Fig. 5.

Cell line characterization and FLIP of ORC4. (A) Homogeneity and inducibility of GFP-P-ORC4. PC1–11 cells (CHO cells stably expressing GFP-P-ORC4) were grown either in the presence (uninduced—gray) or absence (induced—orange) of tetracycline and analyzed for EGFP expression by FACS. Untransfected CHO cells (purple) were used as a negative control. (B) The expression of GFP-P-ORC4 is inducible (left panel) and GFP-P-ORC4 exhibits similar salt extractability as endogenous ORC4 (right panel). Whole cell extracts from induced and uninduced PC1-11 cells were run on 10% SDS-PAGE gels and immunoblotted with anti-ORC4 demonstrating induction of full-length GFP-P-ORC4 (left panel).

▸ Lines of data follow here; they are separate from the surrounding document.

(* ===== verification/PoolClient.v ===== *)
(** * Runners on a GoroutineThreadPool (ThreadPool of core/task.go, pool.go)

    A runner's own file leaves the pool abstract: a bag of posted jobs that are
    started in any order or turned away.  Here the machine of such a runner, any
    instance of the class [PoolClientOps], posts its jobs to the pool of
    Scheduler.v with [PostInternal], one access at a time, and the workers of
    that pool execute them, together with the tasks of other clients.  The laws
    of [PoolClient] say how far the abstract runner may be ahead of a call that
    has not returned; from them a forward simulation maps every state of the
    composition to a reachable state of the runner's own machine, whose bag
    holds exactly the jobs the pool holds. *)

From S2P Require Import Prelude GoSlice Task TaskQueue.
From stdpp Require Import functions.
From S2P Require Scheduler.
Import Scheduler(Pool, scheduler, workers, threads, cleared,
  PCheck, PPush, PMetric, PSignal, PReturned, PRejected, WGot, WStart, WRun, WEnd,
  LSpawn, LPost, LClose, LWorker, LDelay, LParentDone).

(** ** The interface *)

(** A runner's machine and how it meets its pool: which goroutine is about to
    call [PostInternal] with which job, the machine's label for the outcome of
    that call (accepted or turned away), what the goroutine does when the call
    has returned, how a worker enters a job, and how it left it (it returned, or
    panicked). *)
Class PoolClientOps (C L J : Type) := {
  pc_step : L → C → option C;
  pc_init : C;
  pc_alone : L → C → bool;            (** the step does not involve the pool *)
  pc_call : nat → C → option (J * TaskTraits);
  pc_post : nat → bool → L;
  pc_return : nat → C → C;
  pc_take : nat → L;
  pc_enter : J → C → nat * C;         (** the goroutine that executes the job *)
  pc_left : nat → C → option bool;
  pc_bag : C → list (J * TaskTraits);
}.

(** [pc_view D c a]: the abstract runner [a] is [c] after the outcomes of the
    calls of the goroutines in [D], and with a pool of its own. *)
Class PoolClient (C L J : Type) `{PoolClientOps C L J} := {
  pc_view : (nat → bool) → C → C → Prop;
  pv_init : pc_view (λ _, false) pc_init pc_init;
  pv_bag_init : pc_bag pc_init = [];
  pv_ext D D' c a : (∀ i, D i = D' i) → pc_view D c a → pc_view D' c a;
  pv_alone D l c c' a :
    pc_view D c a → (∀ i, D i = true → is_Some (pc_call i c)) →
    pc_alone l c = true → pc_step l c = Some c' →
    ∃ a', pc_step l a = Some a' ∧ pc_view D c' a' ∧ pc_bag a' = pc_bag a;
  pv_alone_call l c c' i x :
    pc_alone l c = true → pc_step l c = Some c' → pc_call i c = Some x → pc_call i c' = Some x;
  pv_post D i c a x (accept : bool) :
    pc_view D c a → D i = false → pc_call i c = Some x →
    ∃ a', pc_step (pc_post i accept) a = Some a' ∧ pc_view (<[i := true]> D) c a' ∧
      pc_bag a' ≡ₚ (if accept then [x] else []) ++ pc_bag a;
  pv_return D i c a x :
    pc_view D c a → D i = true → pc_call i c = Some x →
    pc_view (<[i := false]> D) (pc_return i c) a;
  pv_return_call i i' c x :
    i' ≠ i → pc_call i' c = Some x → pc_call i' (pc_return i c) = Some x;
  pv_take D k job tr c a :
    pc_view D c a → pc_bag a !! k = Some (job, tr) →
    ∃ a', pc_step (pc_take k) a = Some a' ∧ pc_view D (pc_enter job c).2 a' ∧
      pc_bag a' = delete k (pc_bag a);
  pv_enter_call i job c x : pc_call i c = Some x → pc_call i (pc_enter job c).2 = Some x;
}.
Lemma work_step l r r' : work_ok r → step l r = Some r' → work_ok r'.
Proof.
  intros Hok E. destruct l as [c|i choice|choice call|k|p|b]; simpl in E.
  - destruct (entry c); [|done]. simplify_eq. by destruct Hok.
  - destruct (calls r !! i) as [c|] eqn:Hi; [|done]. simpl in E.
    destruct (call_step choice c r) as [[c' r1]|] eqn:Ec; [|done]. simplify_eq/=.
    destruct (call_step_frame _ _ _ _ _ Ec) as (El & _).
    pose proof (call_step_work _ _ _ _ _ (loop r) Hok Ec eq_refl eq_refl) as Hw.
    rewrite <- El, set_loop_same in Hw. apply Hw.
  - unfold loop_step in E. destruct (loop r) as [|t|t|t c|t pn|t| |] eqn:Eloop.
    4:{ destruct (returned c); simplify_eq/=.
        - destruct Hok as [? ? ? ?]. rewrite Eloop in *. by split.
        - destruct (call_step choice c r) as [[c' r1]|] eqn:Ec; [|done]. simplify_eq/=.
          destruct (call_step_frame _ _ _ _ _ Ec) as (_ & Ecs & _).
          rewrite <- (set_calls_same (set_loop _ r1)).
          eapply call_step_work; [done|done|by rewrite Eloop..]. }
    all: destruct Hok as [Hcap (fin & Hf & Hl) Hex Hrej]; rewrite Eloop in *; simpl in *;
      inv_step E; split; simpl; rewrite ?Hex; try done; try (by exists fin).
    + lia.
    + exists fin. rewrite Hl, app_nil_r. by split.
    + exists (fin ++ [t]). rewrite Hf, Hl, brackets_app, app_nil_r, <- !app_assoc. by split.
    + exists fin. by destruct pn.
    + by destruct pn.
  - destruct (timers r !! k) as [[t tr]|]; [|done]. simplify_eq/=. by destruct Hok.
  - simplify_eq. by destruct Hok.
  - simplify_eq. by destruct Hok.
Qed.

Lemma work_reach r : reach r → work_ok r.
Proof.
  apply (reachable_invariant step work_ok).
  - split; try done; [simpl; lia|by exists []].
  - intros; eauto using work_step.
Qed.

(** *** The loop stops for good *)

Lemma stopped_step l r r' :
  loop r = LStopped → step l r = Some r' → loop r' = LStopped ∧ log r' = log r.
Proof.
  intros Hl E. destruct l as [c|i choice|choice call|k|p|b]; simpl in E.
  - by destruct (entry c); simplify_eq/=.
  - destruct (calls r !! i) as [c|]; [|done]. simpl in E.
    destruct (call_step choice c r) as [[c' r1]|] eqn:Ec; [|done]. simplify_eq/=.
    destruct (call_step_frame _ _ _ _ _ Ec) as (-> & _ & -> & _). done.
  - unfold loop_step in E. by rewrite Hl in E.
  - by destruct (timers r !! k) as [[]|]; simplify_eq/=.
  - by simplify_eq.
  - by simplify_eq.
Qed.

(** *** The loop waits for itself *)

Lemma cancelled_mono_step l r r' : step l r = Some r' → cancelled r' = false → cancelled r = false.
Proof.
  assert (Hcall : ∀ choice c c' r1 r2, call_step choice c r1 = Some (c', r2) →
                  cancelled r2 = false → cancelled r1 = false).
  { intros choice c c' r1 r2 E Hc. destruct c; simpl in E; unfold send_step in E;
      repeat case_match; simplify_eq/=; congruence. }
  intros E Hc. destruct l as [c|i choice|choice call|k|p|b]; simpl in E.
  - by destruct (entry c); simplify_eq/=.
  - destruct (calls r !! i) as [c|]; [|done]. simpl in E.
    destruct (call_step choice c r) as [[c' r1]|] eqn:Ec; [|done]. simplify_eq/=. eauto.
  - unfold loop_step in E. destruct (loop r) as [|t|t|t c|t pn|t| |].
    4:{ destruct (returned c); [by simplify_eq/=|].
    destruct (call_step choice c r) as [[c' r1]|] eqn:Ec; [|done]. simplify_eq/=. eauto. }
    all: inv_step E; simpl in *; congruence.
  - by destruct (timers r !! k) as [[]|]; simplify_eq/=.
  - by simplify_eq.
  - by simplify_eq.
Qed.

(** Steps of the other goroutines while the loop is stuck in a method. *)
Lemma stuck_step l r r' t c :
  loop r = LCalling t c → (∀ choice, call_step choice c r = None) → returned c = false →
  step l r = Some r' →
  loop r' = LCalling t c ∧ stopped r' = stopped r ∧
  (length (workQueue r) = queue_cap → workQueue r' = workQueue r).
Proof.
  intros Hl Hst Hret E. destruct l as [c'|i choice|choice call|k|p|b]; simpl in E.
  - by destruct (entry c'); simplify_eq/=.
  - destruct (calls r !! i) as [c1|]; [|done]. simpl in E.
    destruct (call_step choice c1 r) as [[c' r1]|] eqn:Ec; [|done]. simplify_eq/=.
    destruct (call_step_frame _ _ _ _ _ Ec) as (-> & _ & _ & _ & ->). split; [done|].
    split; [done|]. intros Hlen.
    destruct (call_step_queue _ _ _ _ _ Ec) as [[-> _]|(? & _ & _ & ?)]; [done|lia].
  - unfold loop_step in E. rewrite Hl, Hret in E. by rewrite Hst in E.
  - by destruct (timers r !! k) as [[]|]; simplify_eq/=.
  - by simplify_eq.
  - by simplify_eq.
Qed.

(** *** Serving the queue *)

Notation serve n := (replicate n (LLoop true None)).

Lemma serve_one r t q :
  loop r = LSelect → workQueue r = t :: q →
  ∃ r', run step (serve 4) r = Some r' ∧
        loop r' = LSelect ∧ workQueue r' = q ∧ enqueued r' = enqueued r.
Proof.
  intros Hl Hq. simpl. unfold loop_step. rewrite Hl, Hq. simpl. eauto.
Qed.

Lemma finish_current r :
  match loop r with LAdd _ | LBody _ | LSub _ _ | LReport _ | LSelect => True | _ => False end →
  ∃ n r', run step (serve n) r = Some r' ∧
          loop r' = LSelect ∧ workQueue r' = workQueue r ∧ enqueued r' = enqueued r.
Proof.
  intros Hl. destruct (loop r) as [|t|t|t c|t [|]|t| |] eqn:El; try done.
  - by exists 0, r.
  - exists 3. simpl. unfold loop_step. rewrite El. simpl. eauto.
  - exists 2. simpl. unfold loop_step. rewrite El. simpl. eauto.
  - exists 2. simpl. unfold loop_step. rewrite El. simpl. eauto.
  - exists 1. simpl. unfold loop_step. rewrite El. simpl. eauto.
  - exists 1. simpl. unfold loop_step. rewrite El. simpl. eauto.
Qed.

Lemma serve_all r :
  loop r = LSelect →
  ∃ n r', run step (serve n) r = Some r' ∧
          loop r' = LSelect ∧ workQueue r' = [] ∧ enqueued r' = enqueued r.
Proof.
  remember (workQueue r) as q eqn:Hq. revert r Hq.
  induction q as [|t q IH]; intros r Hq Hl; [by exists 0, r|].
  destruct (serve_one r t q Hl (eq_sym Hq)) as (r1 & E1 & Hl1 & Hq1 & He1).
  destruct (IH r1 (eq_sym Hq1) Hl1) as (n & r2 & E2 & Hl2 & Hq2 & He2).
  exists (4 + n), r2. rewrite replicate_add, run_app, E1. simpl.
  by rewrite E2, Hl2, Hq2, He2, He1.
Qed.
End st_lemmas.

(** ** Theorems *)

Section st_theorems.
Context {T : Type} `{EqDecision T}.
Implicit Types r : SingleThreadTaskRunner T.
Notation step := (step (T:=T)).
Notation reach r := (reachable step NewSingleThreadTaskRunner r).

(** C25. A SingleThreadTaskRunner never holds more than 100 tasks and executes the enqueued
    tasks one at a time in order; its running count is 1 from the increment before a body
    until the decrement in the deferred function after it, and 0 otherwise, and its rejected
    count is the number of rejections (at 64-bit width). *)
Theorem st_sequential r :
  reach r →
  PendingTaskCount r ≤ queue_cap ∧
  RunningTaskCount r = b2z (counted (loop r)) ∧
  RejectedCount r = wrap_int64 (Z.of_nat (length (rejected r))) ∧
  ∃ fin, enqueued r = fin ++ current (loop r) ++ workQueue r ∧
         log r = brackets fin ++ (EStart <$> current (loop r)).
Proof. intros Hr. by destruct (work_reach r Hr). Qed.

(** The loop of a SingleThreadTaskRunner that is not inside a call of its own task and
    has not been stopped executes every enqueued task, in order, when it runs. *)
Theorem st_loop_drains r :
  reach r →
  match loop r with LCalling _ _ | LClose | LStopped => False | _ => True end →
  ∃ n r', run step (replicate n (LLoop true None)) r = Some r' ∧
          loop r' = LSelect ∧ workQueue r' = [] ∧ log r' = brackets (enqueued r).
Proof.
  intros Hr Hl.
  destruct (finish_current r) as (n & r1 & E1 & Hl1 & Hq1 & He1); [by destruct (loop r)|].
  destruct (serve_all r1 Hl1) as (m & r2 & E2 & Hl2 & Hq2 & He2).
  assert (run step (replicate (n + m) (LLoop true None)) r = Some r2) as E.
  { rewrite replicate_add, run_app, E1. done. }
  exists (n + m), r2. repeat split; [done..|].
  destruct (work_reach r2) as [_ (fin & Hf & Hlog) _ _].
  { eapply reachable_trans; [done|]. by eapply run_reachable. }
  rewrite Hl2, Hq2 in *. simpl in *. by rewrite Hlog, <- He1, <- He2, Hf, !app_nil_r.
Qed.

PC1-11 cells were induced and isolated nuclei fractionated using increasing levels of NaCl (150 mM and 300 mM) and the resulting fractions were probed with anti-ORC4 antibodies (right panel). (C) Typical images from the cell-cycle FLIP of GFP-P-ORC4 in PC1-11 as in Figs. 4A and C. (D) FLIP kinetic plot from the cell-cycle FLIP analysis of GFP-P-ORC4, as described in Fig. 4. The error bars represent the standard deviation from one experiment. For each experiment, at least 5 cells were photobleached with 2–3 measurements taken per cell. EGFP and histone H1c are provided as reference marks for mobility. Similar results were obtained in three independent experiments. (E) Comparative summary of the relative FLIP kinetics for GFP-ORC1 (ORC1), GFP-P-ORC4 (P-ORC4), ORC4 (without the peptide linker) and HsHP1α.